Considerations influencing protein selection
Protein supplements are easy to find, with numerous options for the protein source and delivery format. However, just like other supplement ingredients, the range of potential benefits varies. Several considerations should influence protein selection when formulating these products.
Consumers looking to improve sports performance will likely prefer products that contain complete proteins—all nine essential amino acids (EAAs) in sufficient amounts. Probably the most popular single source for complete protein is whey. Derived from milk, whey has the advantage of being easily digested and absorbed. It is rich in branched-chain amino acids (BCAAs), which play an important role in muscle development and exercise recovery. However, whey protein concentrate contains milk sugar and lactose, which can be problematic for those who are lactose intolerant. Selecting an isolate can help overcome this obstacle.

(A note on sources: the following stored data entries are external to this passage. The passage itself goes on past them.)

Lemma struct_mux_eval sel a b l v :
  fold_struct_mux sel a b l = Some v ->
  let d := const_value (lm_default l) in
  aggregate_mux (rt_bits (eval sel)) (rt_bits (eval a)) (rt_bits (eval b))
    (leaf_merge (member_of (const_value (lm_starts l)) (width d)) (width d) (rt_bits (eval a)) (rt_bits (eval b)) d)
  = v.
Proof.
  unfold fold_struct_mux. destruct (as_packed_const sel) as [vs|] eqn:Es; [|done]. cbn.
  rewrite (as_packed_eval sel vs Es). cbn [rt_bits]. unfold aggregate_mux. rewrite selector_cases.
  destruct (elab.contains Bit.One vs); [intros E; by rewrite (as_packed_eval a v E)|].
  destruct (negb (is_unknown vs)); [intros E; by rewrite (as_packed_eval b v E)|].
  destruct (as_packed_const a) as [va|] eqn:Ea; [|done]. cbn.
  destruct (as_packed_const b) as [vb|] eqn:Eb; [|done]. cbn.
  destruct (const_to_value (lm_default l)) as [vd|] eqn:Ed; [|done]. cbn.
  destruct (const_to_value (lm_starts l)) as [vt|] eqn:Et; [|done]. cbn.
  rewrite (as_packed_eval a va Ea), (as_packed_eval b vb Eb), (const_value_some _ vd Ed), (const_value_some _ vt Et).
  cbn [rt_bits]. destruct (Nat.eqb_spec (width vd) 0); [done|].
  destruct (Nat.eqb_spec (width vt) (width vd)); [|done].
  destruct (Nat.eqb_spec (width va) (width vb)); [|done].
  destruct (is_multiple_of (width va) (width vd)) eqn:Em; [|done]. cbn. injection 1 as <-.
  symmetry. apply merge_members_spec; [lia|done].
Qed.

(** A packed constant of a well-typed expression. *)
Lemma packed_const_facts a v :
  wt a = true -> as_packed_const a = Some v ->
  is_packed a = true /\ shaped (e_width a) (e_signed a) v
  /\ forall f, marker a = Some f -> bits v = replicate (e_width a) (fill_bit f).
Proof.
  intros Hwt Ha. destruct (wt_node a Hwt) as (Hn & _ & _). destruct a as [k w s fl].
  unfold as_packed_const, node_ok, marker in *. cbn [e_kind e_width e_signed] in *. destruct k; try done.
  pose proof (const_value_some c v Ha) as Hv. destruct (c_real c) eqn:Er.
  { unfold const_to_value in Ha. by rewrite Er in Ha. }
  tests. match goal with H : Bool.eqb _ _ = true |- _ => apply Bool.eqb_prop in H end.
  split_and!; [done| |].
  - destruct (const_value_shape c Er) as (? & ? & ?). split_and!; congruence.
  - intros f Hf. match goal with H : fill_ok c = true |- _ => unfold fill_ok in H; rewrite Hf in H; apply bool_decide_eq_true_1 in H end.
    congruence.
Qed.

Lemma mux_arm_const a v w s :
  wt a = true -> as_packed_const a = Some v -> e_width a = w ->
  mux_arm from_real (marker a) (RBits v) w s = mkValue (bits v) s None.
Proof.
  intros Hwt Ha <-. destruct (packed_const_facts a v Hwt Ha) as (_ & (Hw & _ & Hf) & Hm).
  unfold mux_arm. destruct (marker a) as [f|]; [|by apply resize_same_width].
  unfold filled, from_bits. by rewrite (Hm f eq_refl).
Qed.

Lemma cond_mux vs va vb w s :
  plain va -> plain vb -> width va = w -> width vb = w ->
  resize (elab.cond vs va vb) w s
  = mux_bits (elab.logical_bit vs) (mkValue (bits va) s None) (mkValue (bits vb) s None) s.
Proof.
  intros Pa Pb Wa Wb. unfold elab.cond, elab.max_width. rewrite Wa, Wb, Nat.max_id.
  rewrite (resize_same_width va), (resize_same_width vb) by done.
  destruct (elab.logical_bit vs); cbn [mux_bits bits];
    (rewrite resize_same_width; [done|done|]); try done;
    unfold width in *; cbn [bits from_bits]; rewrite length_zip_with; lia.
Qed.

Lemma mux_folded sel a b vs va vb w s fl :
  wt (mkExpr (Mux sel a b) w s fl) = true ->
  as_packed_const sel = Some vs -> as_packed_const a = Some va -> as_packed_const b = Some vb ->
  eval (mkExpr (Mux sel a b) w s fl) = RBits (resize (elab.cond vs va vb) w s).
Proof.
  intros Hwt Hs Ha Hb. destruct (wt_node _ Hwt) as (Hn & _ & Hc). unfold children, node_ok in *.
  cbn [e_kind kind_children] in *. rewrite !Forall_cons in Hc. destruct Hc as (_ & Wa & Wb & _).
  destruct (packed_const_facts a va Wa Ha) as (Pa & (Ea & _ & Fa) & _).
  destruct (packed_const_facts b vb Wb Hb) as (Pb & (Eb & _ & Fb) & _).
  unfold is_packed, is_real in *. cbn [e_width] in *. destruct (Nat.ltb_spec 0 w) as [Hw|Hw].
  - tests. cbn [Eval.eval]. rewrite (proj2 (Nat.eqb_neq w 0)) by lia.
    rewrite (as_packed_eval sel vs Hs), (as_packed_eval a va Ha), (as_packed_eval b vb Hb). cbn [rt_condition].
    rewrite (mux_arm_const a va), (mux_arm_const b vb) by done. by rewrite cond_mux by congruence.
  - apply Nat.ltb_lt in Pa, Pb. apply orb_prop in Hn as [Hn|Hn]; apply Nat.eqb_eq in Hn; lia.
Qed.

(** A folded node is the value of the node. *)
Lemma folded_sound e r :
  wt e = true -> folded e = Some r ->
  eval e = match r with FoldedBits v => RBits v | FoldedReal x => RReal x end.
Proof.
  intros Hwt. destruct (wt_node e Hwt) as (Hn & _ & Hc). destruct e as [k w s fl].
  unfold Folding.folded, children in *. cbn [e_kind e_width e_signed] in *.
  destruct k as [| |op a b|op a|clauses|sel a b|sel a b d|sel a b leaves|parts|n parts| | | | | |a| | | | |]; try done.
  all: cbn [kind_children] in *.
  all: lazymatch goal with
  | |- context [elab.cond] =>
      destruct (as_packed_const sel) eqn:Es; [|done]; destruct (as_packed_const a) eqn:Ea; [|done];
      destruct (as_packed_const b) eqn:Eb; [|done]; injection 1 as <-; by apply mux_folded
  | _ => cbn [Eval.eval]
  end;
    repeat match goal with
    | |- context [as_packed_const ?a ≫= _] =>
        let E := fresh "E" in destruct (as_packed_const a) eqn:E; [|done];
        apply as_packed_eval in E; rewrite E; cbn [mbind option_bind rt_bits]
    | |- context [real_of ?a ≫= _] =>
        let E := fresh "E" in destruct (real_of a) eqn:E; [|done];
        apply real_of_eval in E; rewrite E; cbn [mbind option_bind rt_real]
    | |- context [mapM as_packed_const ?l ≫= _] =>
        let E := fresh "E" in destruct (mapM as_packed_const l) eqn:E; [|done];
        apply mapM_eval in E; rewrite E; cbn [mbind option_bind]
    end; try (by injection 1 as <-).
  - unfold bin_value. destruct (_ && _); [done|]. cbn. by injection 1 as <-.
  - unfold fold_predicate. destruct clauses as [|c l]; [done|].
    destruct (predicate_loop (c :: l)) as [v|] eqn:E; [|done]. cbn [mbind option_bind]. injection 1 as <-.
    by rewrite (predicate_eval _ v Hc E).
  - destruct (fold_array_mux sel a b d) as [v|] eqn:E; [|done]. cbn [mbind option_bind].
    injection 1 as <-. by rewrite (array_mux_eval _ _ _ _ _ E).
  - destruct (fold_struct_mux sel a b leaves) as [v|] eqn:E; [|done]. cbn [mbind option_bind].
    injection 1 as <-. by rewrite (struct_mux_eval _ _ _ _ _ E).
  - destruct (_ || _); [done|]. destruct (_ || _); [done|]. by injection 1 as <-.
  - unfold node_ok in Hn. cbn [e_kind] in Hn. tests. destruct (marker a) as [f|] eqn:Em; [|by injection 1 as <-]. destruct a as [ka ? ? ?].
    unfold marker in Em. cbn [e_kind marks] in *. destruct ka; try done. by rewrite Em in *.
Qed.

End Passes.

Another popular dairy protein is casein. More slowly absorbed than whey, casein may help slow down muscle breakdown during intense exercise. Both whey and casein are commodity ingredients, so quality issues and adulteration are possible.
One of the best sources of complete protein also suitable for some vegetarians is egg protein. Eggs have the highest protein digestibility-corrected amino acid score (PDCAAS), which measures a protein’s quality and digestibility. Egg protein is second only to whey in its content of leucine, the BCAA that plays the largest role in muscle health. Usually egg protein is derived from the egg white, which contains the highest proportion of protein and minimal fat, as the fat in eggs is found almost exclusively in the yolk.
Another part of the egg beginning to get increased attention is the eggshell membrane. This thin, fibrous, protective, dual layer of the egg is mostly protein and is rich in nutrients, including Types I, V and X collagen and several important glycosaminoglycans, such as chondroitin sulfate and hyaluronic acid. Recent research also indicated that unhydrolyzed eggshell membrane might function like a prebiotic source capable of beneficially increasing gut diversity (Sci Rep. 2017;7:43993).
For vegans and vegetarians who don’t consume animal products, selecting a complete protein source might be more of a challenge. Soy protein contains all nine EAAs and is a very popular protein source, but it does have several drawbacks, including its GMO status, allergenicity, digestibility and content of natural estrogens. Fermentation of the soy helps overcome some of these disadvantages.
Pea protein is another common vegetarian protein source. It contains all nine EAAs, though methionine is often very low or absent from some forms. Pea protein is rich in BCAAs. Other good plant proteins include hemp, chia and rice. To ensure a complete plant protein supplement, often there will be a mixture of proteins from different plant sources.
Shorter-chain protein peptides—typically from beef or chicken—particularly collagen peptides, are also popular protein supplements for athletes and others who purchase supplements to help improve sports performance and offset fatigue. Most collagen peptides are hydrolyzed (partially or completely broken down) to make them easier to absorb through the intestinal wall. These specialized protein supplements may provide support for both joints and bones and help boost muscle mass.
One area that is often neglected when either marketing or purchasing a protein supplement is the possibility of consuming too much protein for the body to adequately break down and absorb. The body breaks down protein quite efficiently provided its gastric, pancreatic and intestinal digestive mechanisms are functioning as they should. But even a minor digestive disruption such as insufficient gastric acid (a real problem for those who must take acid neutralizers) can drastically impact the efficiency of protein digestion, sending too much undigested protein to the colon, where it can be fermented by certain colonic bacteria, potentially producing toxic compounds (Microorganisms. 2019;7:19. According to the Harvard Health Blog, a reasonable goal for most people is taking in around 15 to 25% of total daily calories from protein, but this also depends upon age, sex and activity level.
Protein plays a vital role in supporting the nutritive needs of athletes and others desiring to maintain a healthy, active lifestyle, particularly after middle age. With proper care and consideration, selecting the right protein for a formulation can be a critical tool in helping consumers achieve these goals.
Nena Dockery is a scientific and regulatory affairs manager at Stratum Nutrition. She began her career as a medical researcher at Kansas University Medical Center, but later pursued her master’s degree in human nutrition. With over 20 years’ experience in the nutritional supplement industry, Dockery is knowledgeable in virtually all areas of dietary supplements, from physiological effects to the governing regulations.